• Records provided:
(* ===== verification/ReorderFacts.v ===== *)
(** What availability and replenishment guarantee: the reorder rules of an item are
    replaced as a whole, by valid ones or not at all; what a rule recommends restocks the
    item; and the balances add up. *)

From stdpp Require Import base list strings option sets gmap.
From Stdlib Require Import ZArith Lia.
From S2P Require Import Prelude JsNumber JsString DomainEvents CoreDomain MasterData Lifecycles.
From S2P Require Import PurchaseOrderAggregate Decimal Database Costing CostingFacts.
From S2P Require Import Receipts Reservations InventoryStock StockFacts Reorder.

Import Reorder.

(** * Reorder rules *)

Section rules.
Context {dec : Decimal} {plat : Platform}.

(** A rule that can be stored: what it orders is given by its strategy alone, and is
    enough to leave the reorder point or positive. *)
Definition strategy_ok (s : InventoryReorderQuantityStrategy) (point : number)
    (target fixed : option number) : Prop :=
  match s with
  | TARGET_STOCK => fixed = None ∧ ∃ t, target = Some t ∧ leb t point = false
  | FIXED_QUANTITY => target = None ∧ ∃ q, fixed = Some q ∧ leb q (of_Z 0) = false
  end.
Definition dto_rule_ok (r : InventoryReorderRuleInputDto) : Prop :=
  strategy_ok (ru_quantityStrategy r) (ru_reorderPoint r) (ru_targetStock r)
    (ru_fixedOrderQuantity r).
Definition rule_ok (r : ReorderRuleRow) : Prop :=
  strategy_ok (rr_quantityStrategy r) (rr_reorderPoint r) (rr_targetStock r)
    (rr_fixedOrderQuantity r).
Definition scope_ok (dto : InventoryReorderRulesDto) : Prop :=
  match rs_scope dto with
  | TENANT_ITEM_TOTAL =>
      (length (rs_rules dto) ≤ 1)%nat ∧ Forall (λ r, truthy (ru_warehouseId r) = false) (rs_rules dto)
  | ReorderPER_WAREHOUSE => Forall (λ r, truthy (ru_warehouseId r) = true) (rs_rules dto)
  end.
(** The warehouse a rule names exists. *)
Definition known (db : Db) (r : InventoryReorderRuleInputDto) : bool :=
  match ru_warehouseId r with
  | Some w => existsb (has_id TWarehouse w) (rows db TWarehouse)
  | None => true
  end.
(** What [replaceReorderRules] accepts. *)
Record acceptable (tenantId itemId : string) (dto : InventoryReorderRulesDto) (db : Db) : Prop := {
  ac_item : ∃ i, List.find (Reservations.item_of_tenant tenantId itemId) (rows db TItem) = Some i;
  ac_scope : scope_ok dto;
  ac_keys : NoDup (map (location_key (rs_scope dto)) (rs_rules dto));
  ac_rules : Forall dto_rule_ok (rs_rules dto);
  ac_tenant : ∀ w, w ∈ warehouse_ids dto →
    ∃ r, r ∈ rows db TWarehouse ∧ wh_id r = w ∧ wh_tenantId r = tenantId;
  ac_exists : forallb (known db) (rs_rules dto) = true;
}.

Lemma check_rule_ok r : check_rule r = Ok tt ↔ dto_rule_ok r.
Proof.
  unfold check_rule, dto_rule_ok, strategy_ok.
  destruct (ru_quantityStrategy r); rewrite throw_if_ok, orb_false_iff, bool_decide_eq_false;
    rewrite <- eq_None_not_Some.
  - destruct (ru_targetStock r) as [t|]; split; [|..].
    + intros [? ?]. split; [done|]. by exists t.
    + intros [? (t' & [= <-] & ?)]. done.
    + by intros [? _].
    + by intros [_ (? & ? & _)].
  - destruct (ru_fixedOrderQuantity r) as [q|]; split; [|..].
    + intros [? ?]. split; [done|]. by exists q.
    + intros [? (t' & [= <-] & ?)]. done.
    + by intros [? _].
    + by intros [_ (? & ? & _)].
Qed.

Lemma existsb_false {A} (p : A → bool) l : existsb p l = false ↔ Forall (λ x, p x = false) l.
Proof.
  induction l as [|x l IH]; simpl; [by split|]. rewrite orb_false_iff, IH, Forall_cons. done.
Qed.

Lemma check_rules_ok dto :
  check_rules dto = Ok tt ↔
  scope_ok dto ∧ NoDup (map (location_key (rs_scope dto)) (rs_rules dto)) ∧
  Forall dto_rule_ok (rs_rules dto).
Proof.
  assert (Hb : ∀ (c : bool) e (m : result unit),
    (_ ← throw_if c e; m) = Ok tt ↔ c = false ∧ m = Ok tt).
  { intros [] e m; simpl; unfold mbind, result_bind; simpl; naive_solver. }
  unfold check_rules, scope_ok. cbv zeta. rewrite !Hb, check_all_ok, has_duplicates_false.
  rewrite (Forall_iff _ _ _ check_rule_ok).
  destruct (rs_scope dto); simpl.
  - rewrite existsb_false. setoid_rewrite negb_false_iff. tauto.
  - rewrite existsb_false, Nat.ltb_ge. tauto.
Qed.

(** The number of warehouses found tells whether all are in the tenant. *)
Lemma count_ids tn (ids : list string) (ws : list WarehouseRow) :
  NoDup (map wh_id ws) →
  length (List.filter (λ w, bool_decide (wh_tenantId w = tn) && bool_decide (wh_id w ∈ ids)) ws) =
    size (list_to_set ids : gset string) ↔
  ∀ w, w ∈ ids → ∃ r, r ∈ ws ∧ wh_id r = w ∧ wh_tenantId r = tn.
Proof.
  intros Hnd. set (found := List.filter _ ws).
  assert (Hf : NoDup (map wh_id found)) by by apply filter_keys.
  assert (Hm : ∀ r, r ∈ found ↔ r ∈ ws ∧ wh_tenantId r = tn ∧ wh_id r ∈ ids).
  { intros r. unfold found. rewrite list_elem_of_In, filter_In, <- list_elem_of_In.
    by rewrite andb_true_iff, !bool_decide_eq_true. }
  assert (Hsub : (list_to_set (map wh_id found) : gset string) ⊆ list_to_set ids).
  { intros w Hw. apply elem_of_list_to_set, list_elem_of_fmap in Hw as (r & -> & Hr).
    apply Hm in Hr. set_solver. }
  rewrite <- (length_map wh_id found), <- (size_list_to_set (C := gset string)) by done. split.
  - intros Hs w Hw. assert (E : (list_to_set (map wh_id found) : gset string) = list_to_set ids).
    { apply leibniz_equiv. apply set_subseteq_size_equiv; [done|lia]. }
    apply (elem_of_list_to_set (C := gset string)) in Hw. rewrite <- E in Hw.
    apply elem_of_list_to_set, list_elem_of_fmap in Hw as (r & -> & Hr).
    apply Hm in Hr as (? & ? & _). by exists r.
  - intros H. f_equal. apply leibniz_equiv. intros w. split; [apply Hsub|].
    intros Hw%elem_of_list_to_set. destruct (H w Hw) as (r & Hr & <- & Ht).
    apply elem_of_list_to_set. apply list_elem_of_fmap_2. by apply Hm.
Qed.

(** The loop that creates the rules. *)
Section create.
Context (now : Date) (tn item : string) (scope : InventoryReorderScope).

Lemma known_check w db :
  (n ← count TWarehouse (has_id TWarehouse w); tx_throw_if (n =? 0) (PrismaError "P2003")) db =
  if existsb (has_id TWarehouse w) (rows db TWarehouse) then Ok (tt, db)
  else Err (PrismaError "P2003").
Proof. unfold count, mbind, tx_bind. rewrite filter_length_zero. by destruct (existsb _ _). Qed.
Lemma create_rule_run r db :
  if known db r
  then ∃ db' i, create_rule now tn item scope r db = Ok (tt, db') ∧
    only [TReorderRule] db db' ∧
    rows db' TReorderRule = rows db TReorderRule ++ [rule_row now tn item scope r i]
  else ∃ e, create_rule now tn item scope r db = Err e.
Proof.
  assert (Hins : ∃ db' i, (_ ← insert TReorderRule (rule_row now tn item scope r); mret tt) db =
      Ok (tt, db') ∧ only [TReorderRule] db db' ∧
      rows db' TReorderRule = rows db TReorderRule ++ [rule_row now tn item scope r i]).
  { destruct (insert TReorderRule (rule_row now tn item scope r) db) as [[n db']|] eqn:E; [|done].
    exists db', (cuid (serial db)). split_and!.
    - by rewrite (tx_bind_run _ _ _ _ _ E).
    - eapply only_insert; [by left|done].
    - by apply insert_rows in E as [-> ->]. }
  unfold known, create_rule. destruct (ru_warehouseId r) as [w|] eqn:Ew; [|exact Hins].
  pose proof (known_check w db) as Hc. destruct (existsb _ _).
  - rewrite (tx_bind_run _ _ _ _ _ Hc). exact Hins.
  - eexists. exact (tx_bind_err _ _ _ _ Hc).
Qed.

Lemma create_rules_run rules : ∀ db,
  if forallb (known db) rules
  then ∃ db' news,
    tx_for_each (create_rule now tn item scope) rules db = Ok (tt, db') ∧
    only [TReorderRule] db db' ∧ rows db' TReorderRule = rows db TReorderRule ++ news ∧
    Forall2 (λ r n, ∃ i, n = rule_row now tn item scope r i) rules news
  else ∃ e, tx_for_each (create_rule now tn item scope) rules db = Err e.
Proof.
  induction rules as [|r rules IH]; intros db; simpl.
  { exists db, []. split_and!; [done|apply only_refl|by rewrite app_nil_r|constructor]. }
  pose proof (create_rule_run r db) as Hr. destruct (known db r); simpl.
  2: { destruct Hr as [e Hr]. exists e. by apply tx_bind_err. }
  destruct Hr as (db1 & i & E1 & O1 & R1). rewrite (tx_bind_run _ _ _ _ _ E1).
  specialize (IH db1). assert (Hk : ∀ x, known db1 x = known db x).
  { intros x. unfold known. by rewrite O1 by set_solver. }
  assert (Hf : forallb (known db1) rules = forallb (known db) rules).
  { clear -Hk. induction rules as [|x l IHl]; simpl; [done|]. by rewrite Hk, IHl. }
  rewrite Hf in IH. destruct (forallb (known db) rules); [|done].
  destruct IH as (db2 & news & E2 & O2 & R2 & F2). exists db2, (rule_row now tn item scope r i :: news).
  split_and!; [done|by eapply only_trans| |].
  - rewrite R2, R1. by rewrite <- app_assoc.
  - constructor; [by exists i|done].
Qed.
End create.

(** ** A replacement *)

Definition warehouses_checked tn (dto : InventoryReorderRulesDto) (db : Db) : Prop :=
  ∀ w, w ∈ warehouse_ids dto → ∃ r, r ∈ rows db TWarehouse ∧ wh_id r = w ∧ wh_tenantId r = tn.
Definition check_warehouses tn (dto : InventoryReorderRulesDto) : Tx Db unit :=
  tx_when (negb (length (warehouse_ids dto) =? 0))
    (n ← count TWarehouse (λ w, bool_decide (wh_tenantId w = tn) &&
                                bool_decide (wh_id w ∈ warehouse_ids dto));
     tx_throw_if (negb (n =? size (list_to_set (warehouse_ids dto) : gset string)))
       (BadRequestException "Reorder rules can reference only warehouses in this tenant")).
Lemma check_warehouses_ok tn dto db r :
  keyed TWarehouse db →
  check_warehouses tn dto db = Ok r ↔ r = (tt, db) ∧ warehouses_checked tn dto db.
Proof.
  intros Hk. pose proof (count_ids tn (warehouse_ids dto) _ Hk) as Hc. cbn [row] in *.
  unfold check_warehouses, warehouses_checked, tx_when, count, mbind, tx_bind in *.
  destruct (warehouse_ids dto) as [|w ids] eqn:Ew.
  { simpl. split; [intros [= <-]; split; [done|]; intros ? ?%elem_of_nil; done|].
    by intros [-> _]. }
  change (negb (length (w :: ids) =? 0)) with true. cbv iota.
  unfold tx_throw_if, tx_lift, throw_if.
  match goal with |- context [negb (?a =? ?b)] => destruct (Nat.eqb_spec a b) as [E|E] end;
    cbn [negb].
  - split; [intros [= <-]; split; [done|]; by apply Hc|]. by intros [-> _].
  - split; [done|]. intros [_ H]. exfalso. by apply E, Hc.
Qed.

Lemma load_item tn item db :
  findInventoryItem tn item db =
    match List.find (Reservations.item_of_tenant tn item) (rows db TItem) with
    | Some i => Ok (i, db)
    | None => Err (NotFoundException "Inventory item not found")
    end.
Proof.
  unfold findInventoryItem, load_row, select_first, mbind, tx_bind. cbn [row].
  by destruct (List.find (Reservations.item_of_tenant tn item) (rows db TItem)).
Qed.

(** It succeeds on what is acceptable, and only there. *)
Lemma replace_accepts now tn item dto db :
  keyed TWarehouse db → acceptable tn item dto db →
  ∃ news db', replaceReorderRules_tx now tn item dto db = Ok (sort_by rule_le news, db') ∧
    only [TReorderRule] db db' ∧
    rows db' TReorderRule =
      List.filter (λ r, negb (rule_of tn item r)) (rows db TReorderRule) ++ news ∧
    Forall2 (λ r n, ∃ i, n = rule_row now tn item (rs_scope dto) r i) (rs_rules dto) news.
Proof.
  intros Hk [[i Hi] Hs Hks Hr Ht He].
  set (db1 := on TReorderRule (List.filter (λ r, negb (rule_of tn item r))) db).
  pose proof (create_rules_run now tn item (rs_scope dto) (rs_rules dto) db1) as Hcr.
  assert (Hf : forallb (known db1) (rs_rules dto) = true).
  { rewrite <- He. apply f_equal2; [|done]. by unfold known, db1. }
  rewrite Hf in Hcr. destruct Hcr as (db2 & news & E2 & O2 & R2 & F2).
  exists news, db2. unfold db1 in R2. rewrite rows_on_same in R2. split_and!.
  - unfold replaceReorderRules_tx. fold (findInventoryItem tn item).
    rewrite (tx_bind_run _ _ _ i db) by by rewrite load_item, Hi.
    rewrite (tx_bind_run _ _ _ tt db).
    2: { by rewrite (proj2 (check_rules_ok dto) (conj Hs (conj Hks Hr))). }
    cbv zeta. fold (check_warehouses tn dto). rewrite (tx_bind_run _ _ _ tt db).
    2: { by apply check_warehouses_ok. }
    rewrite (tx_bind_run _ _ _ (length (List.filter (rule_of tn item) (rows db TReorderRule))) db1)
      by done.
    rewrite (tx_bind_run _ _ _ _ _ E2). unfold rules_of, select, mbind, tx_bind. rewrite R2.
    rewrite List.filter_app, (filter_none (rule_of tn item)), (filter_every _ news); [done| |].
    + clear -F2. induction F2 as [|r n rs ns [i ->] _ IH]; constructor; [|done].
      unfold rule_of. simpl. by rewrite !bool_decide_true by done.
    + apply Forall_forall. intros r [_ Hr']%list_elem_of_In%filter_In. by apply negb_true_iff.
  - eapply only_trans; [|exact O2]. apply only_on. by left.
  - done.
  - done.
Qed.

• Your goal:
Beginning with the line above that contains "match rs_scope dto with", copy each line exactly up to and including the line that contains "assert (Hb : ∀", and go no further.

• Final answer:
  match rs_scope dto with
  | TENANT_ITEM_TOTAL =>
      (length (rs_rules dto) ≤ 1)%nat ∧ Forall (λ r, truthy (ru_warehouseId r) = false) (rs_rules dto)
  | ReorderPER_WAREHOUSE => Forall (λ r, truthy (ru_warehouseId r) = true) (rs_rules dto)
  end.
(** The warehouse a rule names exists. *)
Definition known (db : Db) (r : InventoryReorderRuleInputDto) : bool :=
  match ru_warehouseId r with
  | Some w => existsb (has_id TWarehouse w) (rows db TWarehouse)
  | None => true
  end.
(** What [replaceReorderRules] accepts. *)
Record acceptable (tenantId itemId : string) (dto : InventoryReorderRulesDto) (db : Db) : Prop := {
  ac_item : ∃ i, List.find (Reservations.item_of_tenant tenantId itemId) (rows db TItem) = Some i;
  ac_scope : scope_ok dto;
  ac_keys : NoDup (map (location_key (rs_scope dto)) (rs_rules dto));
  ac_rules : Forall dto_rule_ok (rs_rules dto);
  ac_tenant : ∀ w, w ∈ warehouse_ids dto →
    ∃ r, r ∈ rows db TWarehouse ∧ wh_id r = w ∧ wh_tenantId r = tenantId;
  ac_exists : forallb (known db) (rs_rules dto) = true;
}.

Lemma check_rule_ok r : check_rule r = Ok tt ↔ dto_rule_ok r.
Proof.
  unfold check_rule, dto_rule_ok, strategy_ok.
  destruct (ru_quantityStrategy r); rewrite throw_if_ok, orb_false_iff, bool_decide_eq_false;
    rewrite <- eq_None_not_Some.
  - destruct (ru_targetStock r) as [t|]; split; [|..].
    + intros [? ?]. split; [done|]. by exists t.
    + intros [? (t' & [= <-] & ?)]. done.
    + by intros [? _].
    + by intros [_ (? & ? & _)].
  - destruct (ru_fixedOrderQuantity r) as [q|]; split; [|..].
    + intros [? ?]. split; [done|]. by exists q.
    + intros [? (t' & [= <-] & ?)]. done.
    + by intros [? _].
    + by intros [_ (? & ? & _)].
Qed.

Lemma existsb_false {A} (p : A → bool) l : existsb p l = false ↔ Forall (λ x, p x = false) l.
Proof.
  induction l as [|x l IH]; simpl; [by split|]. rewrite orb_false_iff, IH, Forall_cons. done.
Qed.

Lemma check_rules_ok dto :
  check_rules dto = Ok tt ↔
  scope_ok dto ∧ NoDup (map (location_key (rs_scope dto)) (rs_rules dto)) ∧
  Forall dto_rule_ok (rs_rules dto).
Proof.
  assert (Hb : ∀ (c : bool) e (m : result unit),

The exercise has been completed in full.